[SOURCE MATERIAL]
(** X8. updateSchemaInCode returns an updated text exactly when the
    content holds [schema], optional white space, [=], optional white
    space, an object region and a semicolon; otherwise it throws "Could not
    update schema in config file".  In particular an empty literal [{}] and
    a literal followed by anything but a semicolon are not updated. *)
Theorem updateSchemaInCode_succeeds_iff (content : string) (newSchema : Schema) :
  (has_schema_assignment content <->
   exists updated, updateSchemaInCode content newSchema = Returns updated) /\
  (~ has_schema_assignment content <->
   updateSchemaInCode content newSchema
   = Throws (Error "Could not update schema in config file")).
Proof.
  assert (has_schema_assignment content ->
          exists updated, updateSchemaInCode content newSchema = Returns updated)
    as Hyes.
  { intros (before & w & g & after & -> & Mw & Hg).
    assert (test (assignment_of (Chars "schema"))
              (before +:+ (w +:+ g +:+ ";") +:+ after) = true) as Ht.
    { apply (test_complete _ _ [w; g; ";"]).
      unfold assignment_of.
      change [w; g; ";"] with (([] ++ [w]) ++ ([] ++ [g]) ++ ([] ++ [";"])).
      apply Matches_seq; [constructor; exact Mw|].
      apply Matches_seq; [constructor; apply object_region_Matches; exact Hg|].
      constructor. constructor. }
    rewrite !string_app_assoc in Ht.
    unfold updateSchemaInCode, patterns. cbn [replace_first_matching].
    rewrite Ht.
    repeat match goal with
           | |- context [if ?b then _ else _] => destruct b
           end; eauto. }
  assert (~ has_schema_assignment content ->
          updateSchemaInCode content newSchema
          = Throws (Error "Could not update schema in config file")) as Hno.
  { intros Hn. apply updateSchemaInCode_no_match.
    intros pattern Hin. destruct (test pattern content) eqn:Ht; [|reflexivity].
    exfalso. apply Hn. eapply has_assignment_of_pattern; eauto. }
  split; split; auto.
  - intros [updated Hu] .
    destruct (updateSchemaInCode content newSchema) as [u|e] eqn:H;
      [|discriminate].
    unfold updateSchemaInCode in H.
    assert (exists pattern, In pattern patterns /\ test pattern content = true)
      as (pattern & Hin & Ht).
    { revert H. generalize patterns as ps.
      induction ps as [|p ps IH]; cbn; [discriminate|].
      destruct (test p content) eqn:Ht; [eauto|].
      intros H. destruct (IH H) as (q & Hq & Hqt). eauto. }
    eapply has_assignment_of_pattern; eauto.
  - intros H Hhas. destruct (Hyes Hhas) as [u Hu]. congruence.
Qed.

(** Two texts without such an assignment. *)
Example empty_or_cast_literal_is_not_updated :
  updateSchemaInCode "const schema = {};" (schema_at 1)
  = Throws (Error "Could not update schema in config file") /\
  updateSchemaInCode "const schema = {a} as const;" (schema_at 1)
  = Throws (Error "Could not update schema in config file").
Proof. split; vm_compute; reflexivity. Qed.

(** ** What readSchemaFromConfig and saveSchemaToConfig guarantee *)

Section ConfigFileProperties.

Variable parse : string -> Parsed Program.
Variable JSON_parse : string -> Parsed JsVal.

(** X9. A result of readSchemaFromConfig names one of the three config
    files, which exists; its projectId is the truthy project_id property of
    its schema; and when the file is a .ts or .js file, the projectId is a
    string and the schema has a numeric version, whereas for the .json
    file the schema is whatever JSON.parse returned. *)
Theorem readSchemaFromConfig_result (fs : FileSystem) (dir : string)
    (r : SchemaFileResult) :
  readSchemaFromConfig parse JSON_parse fs dir = Returns (Some r) ->
  exists filename content,
    In filename possibleFiles /\
    filePath r = path_join dir filename /\
    fs !! filePath r = Some (RegularFile content) /\
    get_prop (schema r) "project_id" = Returns (projectId r) /\
    truthy (projectId r) = true /\
    (endsWith filename ".json" = false ->
     exists pid n, projectId r = JStr pid /\ version (schema r) = Some n) /\
    (endsWith filename ".json" = true ->
     JSON_parse content = ParsedAs (schema r)).
Proof.
  unfold readSchemaFromConfig. intros H.
  apply read_first_Some in H as (before & filename & after & Hfiles & _ & Hr).
  unfold read_config_file, fs_access, fs_readFile in Hr.
  destruct (fs !! path_join dir filename) as [[content| |why]|] eqn:Hfs;
    cbn in Hr; try discriminate.
  exists filename, content.
  split; [rewrite Hfiles; apply in_elt|].
  destruct (endsWith filename ".json") eqn:Hjson.
  - destruct (JSON_parse content) as [v|] eqn:Hp; cbn in Hr; [|discriminate].
    destruct (get_prop v "project_id") as [pid|] eqn:Hpid; cbn in Hr;
      [|discriminate].
    destruct (truthy pid) eqn:Ht; cbn in Hr; [|discriminate].
    injection Hr as <-. cbn. rewrite Hfs.
    split; [reflexivity|]. split; [reflexivity|]. split; [exact Hpid|].
    split; [exact Ht|]. split; [discriminate|]. intros _. reflexivity.
  - destruct (extractSchemaFromCode parse content) as [v|] eqn:Hx; cbn in Hr;
      [|discriminate].
    destruct (get_prop v "project_id") as [pid|] eqn:Hpid; cbn in Hr;
      [|discriminate].
    destruct (truthy pid) eqn:Ht; cbn in Hr; [|discriminate].
    injection Hr as <-. cbn. rewrite Hfs.
    split; [reflexivity|]. split; [reflexivity|]. split; [exact Hpid|].
    split; [exact Ht|]. split; [|discriminate]. intros _.
    apply extractSchemaFromCode_Returns in Hx
      as (props & p & n & -> & Hp & _ & Hv & _).
    cbn in Hpid. injection Hpid as <-.
    exists p, n. cbn. rewrite Hv. auto.
Qed.

Lemma readSchemaFromConfig_reads_file (fs : FileSystem) (dir : string)
    (r : SchemaFileResult) :
  readSchemaFromConfig parse JSON_parse fs dir = Returns (Some r) ->
  exists filename content,
    In filename possibleFiles /\
    filePath r = path_join dir filename /\
    fs !! filePath r = Some (RegularFile content).
Proof.
  unfold readSchemaFromConfig. intros H.
  apply read_first_Some in H as (before & filename & after & Hfiles & _ & Hr).
  unfold read_config_file, fs_access, fs_readFile in Hr.
  destruct (fs !! path_join dir filename) as [[content| |why]|] eqn:Hfs;
    cbn in Hr; try discriminate.
  exists filename, content.
  split; [rewrite Hfiles; apply in_elt|].
  destruct (endsWith filename ".json");
    match type of Hr with
    | context [JSON_parse ?c] => destruct (JSON_parse c); cbn in Hr; [|discriminate]
    | context [extractSchemaFromCode ?p ?c] =>
        destruct (extractSchemaFromCode p c); cbn in Hr; [|discriminate]
    end;
    match type of Hr with
    | context [get_prop ?v ?k] => destruct (get_prop v k); cbn in Hr; [|discriminate]
    end;
    match type of Hr with
    | context [truthy ?v] => destruct (truthy v); cbn in Hr; [|discriminate]
    end;
    injection Hr as <-; cbn; rewrite Hfs; auto.
Qed.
[/SOURCE MATERIAL]
For this exercise, retype the complete listing exactly.

• [ANSWER SECTION]
(** X8. updateSchemaInCode returns an updated text exactly when the
    content holds [schema], optional white space, [=], optional white
    space, an object region and a semicolon; otherwise it throws "Could not
    update schema in config file".  In particular an empty literal [{}] and
    a literal followed by anything but a semicolon are not updated. *)
Theorem updateSchemaInCode_succeeds_iff (content : string) (newSchema : Schema) :
  (has_schema_assignment content <->
   exists updated, updateSchemaInCode content newSchema = Returns updated) /\
  (~ has_schema_assignment content <->
   updateSchemaInCode content newSchema
   = Throws (Error "Could not update schema in config file")).
Proof.
  assert (has_schema_assignment content ->
          exists updated, updateSchemaInCode content newSchema = Returns updated)
    as Hyes.
  { intros (before & w & g & after & -> & Mw & Hg).
    assert (test (assignment_of (Chars "schema"))
              (before +:+ (w +:+ g +:+ ";") +:+ after) = true) as Ht.
    { apply (test_complete _ _ [w; g; ";"]).
      unfold assignment_of.
      change [w; g; ";"] with (([] ++ [w]) ++ ([] ++ [g]) ++ ([] ++ [";"])).
      apply Matches_seq; [constructor; exact Mw|].
      apply Matches_seq; [constructor; apply object_region_Matches; exact Hg|].
      constructor. constructor. }
    rewrite !string_app_assoc in Ht.
    unfold updateSchemaInCode, patterns. cbn [replace_first_matching].
    rewrite Ht.
    repeat match goal with
           | |- context [if ?b then _ else _] => destruct b
           end; eauto. }
  assert (~ has_schema_assignment content ->
          updateSchemaInCode content newSchema
          = Throws (Error "Could not update schema in config file")) as Hno.
  { intros Hn. apply updateSchemaInCode_no_match.
    intros pattern Hin. destruct (test pattern content) eqn:Ht; [|reflexivity].
    exfalso. apply Hn. eapply has_assignment_of_pattern; eauto. }
  split; split; auto.
  - intros [updated Hu] .
    destruct (updateSchemaInCode content newSchema) as [u|e] eqn:H;
      [|discriminate].
    unfold updateSchemaInCode in H.
    assert (exists pattern, In pattern patterns /\ test pattern content = true)
      as (pattern & Hin & Ht).
    { revert H. generalize patterns as ps.
      induction ps as [|p ps IH]; cbn; [discriminate|].
      destruct (test p content) eqn:Ht; [eauto|].
      intros H. destruct (IH H) as (q & Hq & Hqt). eauto. }
    eapply has_assignment_of_pattern; eauto.
  - intros H Hhas. destruct (Hyes Hhas) as [u Hu]. congruence.
Qed.

(** Two texts without such an assignment. *)
Example empty_or_cast_literal_is_not_updated :
  updateSchemaInCode "const schema = {};" (schema_at 1)
  = Throws (Error "Could not update schema in config file") /\
  updateSchemaInCode "const schema = {a} as const;" (schema_at 1)
  = Throws (Error "Could not update schema in config file").
Proof. split; vm_compute; reflexivity. Qed.

(** ** What readSchemaFromConfig and saveSchemaToConfig guarantee *)

Section ConfigFileProperties.

Variable parse : string -> Parsed Program.
Variable JSON_parse : string -> Parsed JsVal.

(** X9. A result of readSchemaFromConfig names one of the three config
    files, which exists; its projectId is the truthy project_id property of
    its schema; and when the file is a .ts or .js file, the projectId is a
    string and the schema has a numeric version, whereas for the .json
    file the schema is whatever JSON.parse returned. *)
Theorem readSchemaFromConfig_result (fs : FileSystem) (dir : string)
    (r : SchemaFileResult) :
  readSchemaFromConfig parse JSON_parse fs dir = Returns (Some r) ->
  exists filename content,
    In filename possibleFiles /\
    filePath r = path_join dir filename /\
    fs !! filePath r = Some (RegularFile content) /\
    get_prop (schema r) "project_id" = Returns (projectId r) /\
    truthy (projectId r) = true /\
    (endsWith filename ".json" = false ->
     exists pid n, projectId r = JStr pid /\ version (schema r) = Some n) /\
    (endsWith filename ".json" = true ->
     JSON_parse content = ParsedAs (schema r)).
Proof.
  unfold readSchemaFromConfig. intros H.
  apply read_first_Some in H as (before & filename & after & Hfiles & _ & Hr).
  unfold read_config_file, fs_access, fs_readFile in Hr.
  destruct (fs !! path_join dir filename) as [[content| |why]|] eqn:Hfs;
    cbn in Hr; try discriminate.
  exists filename, content.
  split; [rewrite Hfiles; apply in_elt|].
  destruct (endsWith filename ".json") eqn:Hjson.
  - destruct (JSON_parse content) as [v|] eqn:Hp; cbn in Hr; [|discriminate].
    destruct (get_prop v "project_id") as [pid|] eqn:Hpid; cbn in Hr;
      [|discriminate].
    destruct (truthy pid) eqn:Ht; cbn in Hr; [|discriminate].
    injection Hr as <-. cbn. rewrite Hfs.
    split; [reflexivity|]. split; [reflexivity|]. split; [exact Hpid|].
    split; [exact Ht|]. split; [discriminate|]. intros _. reflexivity.
  - destruct (extractSchemaFromCode parse content) as [v|] eqn:Hx; cbn in Hr;
      [|discriminate].
    destruct (get_prop v "project_id") as [pid|] eqn:Hpid; cbn in Hr;
      [|discriminate].
    destruct (truthy pid) eqn:Ht; cbn in Hr; [|discriminate].
    injection Hr as <-. cbn. rewrite Hfs.
    split; [reflexivity|]. split; [reflexivity|]. split; [exact Hpid|].
    split; [exact Ht|]. split; [|discriminate]. intros _.
    apply extractSchemaFromCode_Returns in Hx
      as (props & p & n & -> & Hp & _ & Hv & _).
    cbn in Hpid. injection Hpid as <-.
    exists p, n. cbn. rewrite Hv. auto.
Qed.

Lemma readSchemaFromConfig_reads_file (fs : FileSystem) (dir : string)
    (r : SchemaFileResult) :
  readSchemaFromConfig parse JSON_parse fs dir = Returns (Some r) ->
  exists filename content,
    In filename possibleFiles /\
    filePath r = path_join dir filename /\
    fs !! filePath r = Some (RegularFile content).
Proof.
  unfold readSchemaFromConfig. intros H.
  apply read_first_Some in H as (before & filename & after & Hfiles & _ & Hr).
  unfold read_config_file, fs_access, fs_readFile in Hr.
  destruct (fs !! path_join dir filename) as [[content| |why]|] eqn:Hfs;
    cbn in Hr; try discriminate.
  exists filename, content.
  split; [rewrite Hfiles; apply in_elt|].
  destruct (endsWith filename ".json");
    match type of Hr with
    | context [JSON_parse ?c] => destruct (JSON_parse c); cbn in Hr; [|discriminate]
    | context [extractSchemaFromCode ?p ?c] =>
        destruct (extractSchemaFromCode p c); cbn in Hr; [|discriminate]
    end;
    match type of Hr with
    | context [get_prop ?v ?k] => destruct (get_prop v k); cbn in Hr; [|discriminate]
    end;
    match type of Hr with
    | context [truthy ?v] => destruct (truthy v); cbn in Hr; [|discriminate]
    end;
    injection Hr as <-; cbn; rewrite Hfs; auto.
Qed.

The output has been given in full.